(* ===== verification/Proc.v ===== *)
(** * Goroutines over shared state

    The host runs guest calls, socket readers, dialers and timer callbacks
    concurrently over one mutable state, whose parts are guarded by
    mutexes. A [proc S A] is a goroutine that ends with an [A]: a sequence
    of atomic steps on [S], one per critical section (or per atomic or
    operating-system operation) of the source, which may start further
    goroutines. [run] executes a goroutine alone; [pstep] interleaves a
    pool of them step by step. [rg] is the proof rule: a goroutine whose
    steps all belong to a relation [G], whatever [G] steps other goroutines
    took in between; a pool of such goroutines makes only [G] steps
    ([pstep_rg]). *)

From S2P Require Import Prelude.

Inductive proc (S : Type) (A : Type) : Type :=
| Done (a : A)
| Step (f : S -> S) (k : S -> proc S A)     (* both see the state before the step *)
| Spawn (c : proc S unit) (k : proc S A).   (* go c() *)


Arguments Done {S A} a.
Arguments Step {S A} f k.
Arguments Spawn {S A} c k.

Fixpoint pbind {S A B : Type} (k : A -> proc S B) (p : proc S A) : proc S B :=
  match p with
  | Done a => k a
  | Step f p' => Step f (fun s => pbind k (p' s))
  | Spawn c p' => Spawn c (pbind k p')
  end.

(** One critical section that updates the state and yields a value. *)
Definition atomic {S R} (f : S -> S * R) : proc S R :=
  Step (fun s => fst (f s)) (fun s => Done (snd (f s))).

(** A critical section that only reads. *)
Definition reads {S R} (f : S -> R) : proc S R :=
  Step id (fun s => Done (f s)).

(** A critical section that only updates. *)
Definition modify {S} (f : S -> S) : proc S unit := Step f (fun _ => Done tt).

Definition spawn {S} (c : proc S unit) : proc S unit := Spawn c (Done tt).

Declare Scope proc_scope.
Delimit Scope proc_scope with proc.

Notation "'let*' x := m 'in' k" := (pbind (fun x => k) m)
  (at level 10, x pattern, k at level 200) : proc_scope.
Notation "'do*' m 'in' k" := (pbind (fun _ => k) m)
  (at level 10, k at level 200) : proc_scope.

#[global] Open Scope proc_scope.

(** Run a body for each element in turn. *)
Fixpoint for_each {S A} (f : A -> proc S unit) (l : list A) : proc S unit :=
  match l with
  | [] => Done tt
  | a :: l => do* f a in for_each f l
  end.

(** ** Execution *)

(** Run a goroutine with no interference: the final state, the result and
    the goroutines it started. *)
Fixpoint run {S A : Type} (p : proc S A) (s : S) : S * A * list (proc S unit) :=
  match p with
  | Done a => (s, a, [])
  | Step f k => run (k s) (f s)
  | Spawn c k => let '(s', a, l) := run k s in (s', a, c :: l)
  end.

Definition run_state {S A} (p : proc S A) (s : S) : S := (run p s).1.1.

Definition run_value {S A} (p : proc S A) (s : S) : A := (run p s).1.2.

Definition run_spawned {S A} (p : proc S A) (s : S) : list (proc S unit) := (run p s).2.

(** A pool of goroutines over a state: any of them may take the next step. *)
Inductive pstep {S} : S * list (proc S unit) -> S * list (proc S unit) -> Prop :=
| pstep_step s l1 f k l2 :
    pstep (s, l1 ++ Step f k :: l2) (f s, l1 ++ k s :: l2)
| pstep_spawn s l1 c k l2 :
    pstep (s, l1 ++ Spawn c k :: l2) (s, l1 ++ k :: l2 ++ [c]).

(** ** Running compositions *)

Lemma run_bind {S A B} (p : proc S A) (k : A -> proc S B) s :
  run (pbind k p) s =
  let '(s1, a, l1) := run p s in let '(s2, b, l2) := run (k a) s1 in (s2, b, l1 ++ l2).
Proof.
  revert s. induction p as [A a|A f p IH|A c _ p IH]; intros s; simpl.
  - by destruct (run (k a) s) as [[??]?].
  - apply IH.
  - rewrite IH. destruct (run p s) as [[s1 a] l1]. by destruct (run (k a) s1) as [[??]?].
Qed.

Lemma run_atomic {S R} (f : S -> S * R) s : run (atomic f) s = (f s, []).
Proof. unfold atomic. simpl. by destruct (f s). Qed.

(** ** Interference

    [rg G p s0 Q]: started in a state that others may have changed by [G]
    steps since [s0], every step of [p] is a [G] step, and so are the steps
    of the goroutines it starts, whatever [G] steps of others happen in
    between; if [p] ends, its result and the state satisfy [Q]. What a
    goroutine learned under a lock can be used later as far as [G] steps
    preserve it. *)
Fixpoint rg {S A : Type} (G : S -> S -> Prop) (p : proc S A) (s0 : S) (Q : A -> S -> Prop) : Prop :=
  match p with
  | Done a => Q a s0
  | Step f k => forall s, rtc G s0 s -> G s (f s) /\ rg G (k s) (f s) Q
  | Spawn c k => rg G c s0 (fun _ _ => True) /\ rg G k s0 Q
  end.

Abbreviation rg_ G p s0 := (rg G p s0 (fun _ _ => True)).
——
* **WORK TASK**
With "between" as the string to find, copy every line of the records that holds it.

* **OUTPUT OF THE EXERCISE**
    took in between; a pool of such goroutines makes only [G] steps
    between; if [p] ends, its result and the state satisfy [Q]. What a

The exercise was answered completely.